TASK REQUIREMENTS – From the listing below, copy only the lines from the line that contains "Lemma cmp_flip_le x" to the line that contains "rewrite Hr by", counting those two lines as part of the copy.

----

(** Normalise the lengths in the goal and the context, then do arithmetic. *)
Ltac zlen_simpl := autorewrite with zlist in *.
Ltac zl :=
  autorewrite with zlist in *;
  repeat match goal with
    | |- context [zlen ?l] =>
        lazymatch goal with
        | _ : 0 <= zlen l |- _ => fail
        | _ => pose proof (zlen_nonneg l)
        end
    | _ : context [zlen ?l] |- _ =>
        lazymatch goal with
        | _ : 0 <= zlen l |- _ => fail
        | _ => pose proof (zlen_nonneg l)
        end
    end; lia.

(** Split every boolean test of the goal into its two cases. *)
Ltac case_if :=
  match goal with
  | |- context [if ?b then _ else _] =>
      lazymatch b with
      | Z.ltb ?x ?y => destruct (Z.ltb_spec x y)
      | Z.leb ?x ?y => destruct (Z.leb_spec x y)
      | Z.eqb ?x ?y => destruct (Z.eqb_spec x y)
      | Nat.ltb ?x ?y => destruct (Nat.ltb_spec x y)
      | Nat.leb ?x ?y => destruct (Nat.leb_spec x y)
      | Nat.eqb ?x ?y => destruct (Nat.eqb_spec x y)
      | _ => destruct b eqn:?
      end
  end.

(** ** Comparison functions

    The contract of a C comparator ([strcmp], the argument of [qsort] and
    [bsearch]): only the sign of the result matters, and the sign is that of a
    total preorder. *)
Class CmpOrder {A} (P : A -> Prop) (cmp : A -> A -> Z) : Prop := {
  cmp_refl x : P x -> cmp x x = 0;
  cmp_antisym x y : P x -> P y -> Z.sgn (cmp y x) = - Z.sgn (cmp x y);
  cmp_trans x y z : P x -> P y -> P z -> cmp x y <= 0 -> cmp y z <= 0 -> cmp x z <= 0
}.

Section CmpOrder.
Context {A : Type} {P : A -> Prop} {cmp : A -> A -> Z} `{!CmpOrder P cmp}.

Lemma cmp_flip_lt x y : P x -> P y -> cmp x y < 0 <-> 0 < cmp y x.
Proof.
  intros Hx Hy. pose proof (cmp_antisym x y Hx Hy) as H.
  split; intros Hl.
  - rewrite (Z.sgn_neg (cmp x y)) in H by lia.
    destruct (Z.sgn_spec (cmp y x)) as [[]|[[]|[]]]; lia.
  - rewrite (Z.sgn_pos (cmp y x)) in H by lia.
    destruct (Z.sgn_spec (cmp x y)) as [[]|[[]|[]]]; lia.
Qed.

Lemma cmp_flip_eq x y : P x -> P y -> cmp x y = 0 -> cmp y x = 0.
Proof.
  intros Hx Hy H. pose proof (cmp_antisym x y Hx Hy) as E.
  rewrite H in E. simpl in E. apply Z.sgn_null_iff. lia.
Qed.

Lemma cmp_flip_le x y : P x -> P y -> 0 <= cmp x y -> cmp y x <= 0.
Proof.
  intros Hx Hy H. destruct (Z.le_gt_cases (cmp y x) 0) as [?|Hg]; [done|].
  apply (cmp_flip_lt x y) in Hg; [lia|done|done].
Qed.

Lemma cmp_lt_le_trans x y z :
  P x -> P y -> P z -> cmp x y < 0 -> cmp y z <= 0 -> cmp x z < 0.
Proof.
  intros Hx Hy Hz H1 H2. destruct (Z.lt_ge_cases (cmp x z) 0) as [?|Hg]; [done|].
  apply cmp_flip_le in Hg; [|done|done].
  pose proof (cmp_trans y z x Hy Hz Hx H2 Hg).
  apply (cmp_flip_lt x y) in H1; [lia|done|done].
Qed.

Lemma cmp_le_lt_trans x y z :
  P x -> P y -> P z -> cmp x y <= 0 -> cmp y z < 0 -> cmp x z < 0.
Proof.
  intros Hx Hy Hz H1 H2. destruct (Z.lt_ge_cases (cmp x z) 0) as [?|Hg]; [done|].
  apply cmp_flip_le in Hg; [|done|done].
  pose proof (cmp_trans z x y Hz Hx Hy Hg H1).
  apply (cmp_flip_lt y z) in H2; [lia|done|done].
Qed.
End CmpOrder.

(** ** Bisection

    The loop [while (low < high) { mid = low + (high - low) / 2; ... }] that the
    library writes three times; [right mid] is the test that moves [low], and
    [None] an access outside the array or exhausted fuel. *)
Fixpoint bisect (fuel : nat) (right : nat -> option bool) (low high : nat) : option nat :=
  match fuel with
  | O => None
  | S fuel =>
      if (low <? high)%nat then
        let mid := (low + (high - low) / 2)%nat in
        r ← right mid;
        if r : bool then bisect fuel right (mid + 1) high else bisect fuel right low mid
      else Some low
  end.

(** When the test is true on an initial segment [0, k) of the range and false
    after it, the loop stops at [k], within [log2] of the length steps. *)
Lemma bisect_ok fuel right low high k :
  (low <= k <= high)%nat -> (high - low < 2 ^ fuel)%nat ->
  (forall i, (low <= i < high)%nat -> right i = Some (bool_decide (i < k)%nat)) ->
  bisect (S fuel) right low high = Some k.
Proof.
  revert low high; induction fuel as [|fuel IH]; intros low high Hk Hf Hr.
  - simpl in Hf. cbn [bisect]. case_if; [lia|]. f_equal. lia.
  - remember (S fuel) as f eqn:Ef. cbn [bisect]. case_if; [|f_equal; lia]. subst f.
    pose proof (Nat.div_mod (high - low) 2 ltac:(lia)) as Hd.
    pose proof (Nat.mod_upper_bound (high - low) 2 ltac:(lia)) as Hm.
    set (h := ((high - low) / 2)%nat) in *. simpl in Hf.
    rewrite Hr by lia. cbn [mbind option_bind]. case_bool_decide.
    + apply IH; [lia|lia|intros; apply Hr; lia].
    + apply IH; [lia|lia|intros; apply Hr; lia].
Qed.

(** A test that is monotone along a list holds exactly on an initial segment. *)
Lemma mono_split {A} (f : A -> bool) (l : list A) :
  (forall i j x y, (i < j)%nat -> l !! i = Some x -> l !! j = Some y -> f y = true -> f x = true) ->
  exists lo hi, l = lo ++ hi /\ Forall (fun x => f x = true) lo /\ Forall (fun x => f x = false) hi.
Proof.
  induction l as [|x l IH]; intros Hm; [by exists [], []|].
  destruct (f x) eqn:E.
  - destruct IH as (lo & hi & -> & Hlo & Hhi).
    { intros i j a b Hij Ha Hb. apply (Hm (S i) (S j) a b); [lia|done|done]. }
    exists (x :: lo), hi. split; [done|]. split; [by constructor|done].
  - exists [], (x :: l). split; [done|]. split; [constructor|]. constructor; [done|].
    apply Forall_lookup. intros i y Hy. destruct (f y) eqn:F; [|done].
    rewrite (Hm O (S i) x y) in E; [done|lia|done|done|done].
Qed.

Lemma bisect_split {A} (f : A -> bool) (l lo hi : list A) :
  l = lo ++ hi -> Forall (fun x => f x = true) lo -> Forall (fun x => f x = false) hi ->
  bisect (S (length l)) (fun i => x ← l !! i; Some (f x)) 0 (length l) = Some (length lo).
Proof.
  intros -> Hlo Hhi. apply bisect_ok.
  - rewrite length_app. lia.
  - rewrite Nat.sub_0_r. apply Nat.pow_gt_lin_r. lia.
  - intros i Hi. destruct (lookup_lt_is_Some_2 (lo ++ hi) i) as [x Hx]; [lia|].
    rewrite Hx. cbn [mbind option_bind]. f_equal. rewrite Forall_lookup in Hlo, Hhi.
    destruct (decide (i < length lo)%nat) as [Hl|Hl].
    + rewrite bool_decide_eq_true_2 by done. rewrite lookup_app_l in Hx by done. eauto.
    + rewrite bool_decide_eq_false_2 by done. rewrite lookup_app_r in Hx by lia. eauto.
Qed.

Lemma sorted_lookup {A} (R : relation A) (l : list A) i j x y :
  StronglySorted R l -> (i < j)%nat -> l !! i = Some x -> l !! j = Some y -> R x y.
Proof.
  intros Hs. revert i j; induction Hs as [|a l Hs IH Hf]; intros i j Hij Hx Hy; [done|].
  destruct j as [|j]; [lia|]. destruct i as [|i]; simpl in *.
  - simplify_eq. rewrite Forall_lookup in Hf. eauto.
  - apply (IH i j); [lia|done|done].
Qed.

----

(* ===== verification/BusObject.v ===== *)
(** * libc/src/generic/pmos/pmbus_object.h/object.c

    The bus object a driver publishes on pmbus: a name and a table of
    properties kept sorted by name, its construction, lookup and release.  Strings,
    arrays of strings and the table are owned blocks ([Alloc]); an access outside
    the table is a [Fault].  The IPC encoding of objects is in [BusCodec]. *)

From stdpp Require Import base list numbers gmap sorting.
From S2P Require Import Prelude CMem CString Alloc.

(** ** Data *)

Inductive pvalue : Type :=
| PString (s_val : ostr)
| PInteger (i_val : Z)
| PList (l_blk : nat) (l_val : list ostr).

----

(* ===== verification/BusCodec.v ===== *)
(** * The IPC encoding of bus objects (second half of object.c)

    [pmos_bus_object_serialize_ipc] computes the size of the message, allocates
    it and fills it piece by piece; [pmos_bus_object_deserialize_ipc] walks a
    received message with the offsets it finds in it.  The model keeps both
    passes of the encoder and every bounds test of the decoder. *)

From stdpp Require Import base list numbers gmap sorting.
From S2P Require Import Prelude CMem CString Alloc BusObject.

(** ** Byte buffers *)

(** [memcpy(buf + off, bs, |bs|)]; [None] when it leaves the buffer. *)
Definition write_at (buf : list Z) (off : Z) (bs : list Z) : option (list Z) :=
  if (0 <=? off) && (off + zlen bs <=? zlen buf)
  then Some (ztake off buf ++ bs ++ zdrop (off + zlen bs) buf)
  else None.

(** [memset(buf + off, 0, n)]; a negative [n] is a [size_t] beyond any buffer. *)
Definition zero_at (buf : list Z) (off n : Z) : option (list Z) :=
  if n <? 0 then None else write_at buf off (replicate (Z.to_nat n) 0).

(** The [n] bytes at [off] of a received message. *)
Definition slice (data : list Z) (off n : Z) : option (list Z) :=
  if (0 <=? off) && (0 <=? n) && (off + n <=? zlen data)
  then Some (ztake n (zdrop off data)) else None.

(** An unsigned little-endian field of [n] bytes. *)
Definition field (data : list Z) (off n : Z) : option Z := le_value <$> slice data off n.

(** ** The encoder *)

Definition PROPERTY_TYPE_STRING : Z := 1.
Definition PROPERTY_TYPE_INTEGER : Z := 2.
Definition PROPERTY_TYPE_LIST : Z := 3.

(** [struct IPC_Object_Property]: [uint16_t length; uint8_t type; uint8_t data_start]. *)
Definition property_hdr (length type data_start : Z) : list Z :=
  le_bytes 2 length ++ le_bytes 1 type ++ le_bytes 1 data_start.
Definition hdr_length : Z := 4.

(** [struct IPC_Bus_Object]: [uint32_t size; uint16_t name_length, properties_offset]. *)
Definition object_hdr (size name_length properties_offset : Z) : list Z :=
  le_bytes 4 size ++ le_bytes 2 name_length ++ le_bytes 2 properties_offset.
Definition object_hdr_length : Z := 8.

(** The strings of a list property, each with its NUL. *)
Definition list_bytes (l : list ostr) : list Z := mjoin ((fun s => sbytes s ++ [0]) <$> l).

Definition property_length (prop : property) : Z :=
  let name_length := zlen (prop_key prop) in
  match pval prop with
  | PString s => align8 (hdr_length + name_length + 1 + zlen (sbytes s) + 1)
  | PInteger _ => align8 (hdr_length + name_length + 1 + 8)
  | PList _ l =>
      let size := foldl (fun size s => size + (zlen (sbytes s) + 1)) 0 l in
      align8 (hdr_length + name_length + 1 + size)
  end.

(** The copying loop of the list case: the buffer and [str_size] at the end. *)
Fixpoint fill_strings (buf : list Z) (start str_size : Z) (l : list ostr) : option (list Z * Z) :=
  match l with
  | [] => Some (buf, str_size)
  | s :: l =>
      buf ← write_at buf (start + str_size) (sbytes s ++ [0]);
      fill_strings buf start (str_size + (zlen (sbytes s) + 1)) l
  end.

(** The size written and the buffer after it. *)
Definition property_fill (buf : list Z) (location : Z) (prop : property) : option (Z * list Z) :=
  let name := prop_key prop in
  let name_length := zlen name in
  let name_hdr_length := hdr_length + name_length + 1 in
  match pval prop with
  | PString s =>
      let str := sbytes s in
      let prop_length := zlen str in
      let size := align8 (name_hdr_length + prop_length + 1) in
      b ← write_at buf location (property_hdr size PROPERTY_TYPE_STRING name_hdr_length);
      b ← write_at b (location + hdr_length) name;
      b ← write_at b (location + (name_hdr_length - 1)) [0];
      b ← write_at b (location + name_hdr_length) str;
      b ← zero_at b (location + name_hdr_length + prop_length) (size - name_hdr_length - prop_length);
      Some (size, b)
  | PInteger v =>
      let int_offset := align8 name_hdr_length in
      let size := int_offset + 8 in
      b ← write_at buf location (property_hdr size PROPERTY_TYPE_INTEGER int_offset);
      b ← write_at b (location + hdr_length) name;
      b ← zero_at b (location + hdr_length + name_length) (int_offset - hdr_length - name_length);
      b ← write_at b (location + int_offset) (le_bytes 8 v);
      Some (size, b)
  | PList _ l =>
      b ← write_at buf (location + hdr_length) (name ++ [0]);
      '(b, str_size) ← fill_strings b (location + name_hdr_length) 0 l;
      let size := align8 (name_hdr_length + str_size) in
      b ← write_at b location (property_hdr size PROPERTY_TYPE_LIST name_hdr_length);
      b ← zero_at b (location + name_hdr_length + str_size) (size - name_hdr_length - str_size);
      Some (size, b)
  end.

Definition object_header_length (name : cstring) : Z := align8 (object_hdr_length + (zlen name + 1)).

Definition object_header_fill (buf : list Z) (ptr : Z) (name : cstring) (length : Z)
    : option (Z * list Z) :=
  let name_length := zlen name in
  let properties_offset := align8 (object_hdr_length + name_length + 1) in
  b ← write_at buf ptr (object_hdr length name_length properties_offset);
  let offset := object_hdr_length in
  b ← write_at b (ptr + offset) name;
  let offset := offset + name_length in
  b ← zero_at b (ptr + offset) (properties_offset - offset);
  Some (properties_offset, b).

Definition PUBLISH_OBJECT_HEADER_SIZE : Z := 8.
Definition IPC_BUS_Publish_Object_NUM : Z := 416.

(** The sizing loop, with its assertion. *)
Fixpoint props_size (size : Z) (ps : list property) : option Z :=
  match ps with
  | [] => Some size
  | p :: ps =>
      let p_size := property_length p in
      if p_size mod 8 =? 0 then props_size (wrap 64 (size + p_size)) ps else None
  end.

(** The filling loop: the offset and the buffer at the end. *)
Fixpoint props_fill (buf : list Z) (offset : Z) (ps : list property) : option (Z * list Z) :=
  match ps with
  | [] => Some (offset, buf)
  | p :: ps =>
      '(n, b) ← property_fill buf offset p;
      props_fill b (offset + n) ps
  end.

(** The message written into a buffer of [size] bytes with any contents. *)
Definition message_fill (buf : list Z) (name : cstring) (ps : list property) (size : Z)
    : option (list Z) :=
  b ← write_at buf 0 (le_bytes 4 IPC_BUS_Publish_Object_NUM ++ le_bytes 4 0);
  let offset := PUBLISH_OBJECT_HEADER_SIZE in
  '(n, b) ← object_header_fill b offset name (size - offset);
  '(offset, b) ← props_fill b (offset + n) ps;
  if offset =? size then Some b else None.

----

PROBLEM SOLUTION –
Lemma cmp_flip_le x y : P x -> P y -> 0 <= cmp x y -> cmp y x <= 0.
Proof.
  intros Hx Hy H. destruct (Z.le_gt_cases (cmp y x) 0) as [?|Hg]; [done|].
  apply (cmp_flip_lt x y) in Hg; [lia|done|done].
Qed.

Lemma cmp_lt_le_trans x y z :
  P x -> P y -> P z -> cmp x y < 0 -> cmp y z <= 0 -> cmp x z < 0.
Proof.
  intros Hx Hy Hz H1 H2. destruct (Z.lt_ge_cases (cmp x z) 0) as [?|Hg]; [done|].
  apply cmp_flip_le in Hg; [|done|done].
  pose proof (cmp_trans y z x Hy Hz Hx H2 Hg).
  apply (cmp_flip_lt x y) in H1; [lia|done|done].
Qed.

Lemma cmp_le_lt_trans x y z :
  P x -> P y -> P z -> cmp x y <= 0 -> cmp y z < 0 -> cmp x z < 0.
Proof.
  intros Hx Hy Hz H1 H2. destruct (Z.lt_ge_cases (cmp x z) 0) as [?|Hg]; [done|].
  apply cmp_flip_le in Hg; [|done|done].
  pose proof (cmp_trans z x y Hz Hx Hy Hg H1).
  apply (cmp_flip_lt y z) in H2; [lia|done|done].
Qed.
End CmpOrder.

(** ** Bisection

    The loop [while (low < high) { mid = low + (high - low) / 2; ... }] that the
    library writes three times; [right mid] is the test that moves [low], and
    [None] an access outside the array or exhausted fuel. *)
Fixpoint bisect (fuel : nat) (right : nat -> option bool) (low high : nat) : option nat :=
  match fuel with
  | O => None
  | S fuel =>
      if (low <? high)%nat then
        let mid := (low + (high - low) / 2)%nat in
        r ← right mid;
        if r : bool then bisect fuel right (mid + 1) high else bisect fuel right low mid
      else Some low
  end.

(** When the test is true on an initial segment [0, k) of the range and false
    after it, the loop stops at [k], within [log2] of the length steps. *)
Lemma bisect_ok fuel right low high k :
  (low <= k <= high)%nat -> (high - low < 2 ^ fuel)%nat ->
  (forall i, (low <= i < high)%nat -> right i = Some (bool_decide (i < k)%nat)) ->
  bisect (S fuel) right low high = Some k.
Proof.
  revert low high; induction fuel as [|fuel IH]; intros low high Hk Hf Hr.
  - simpl in Hf. cbn [bisect]. case_if; [lia|]. f_equal. lia.
  - remember (S fuel) as f eqn:Ef. cbn [bisect]. case_if; [|f_equal; lia]. subst f.
    pose proof (Nat.div_mod (high - low) 2 ltac:(lia)) as Hd.
    pose proof (Nat.mod_upper_bound (high - low) 2 ltac:(lia)) as Hm.
    set (h := ((high - low) / 2)%nat) in *. simpl in Hf.
    rewrite Hr by lia. cbn [mbind option_bind]. case_bool_decide.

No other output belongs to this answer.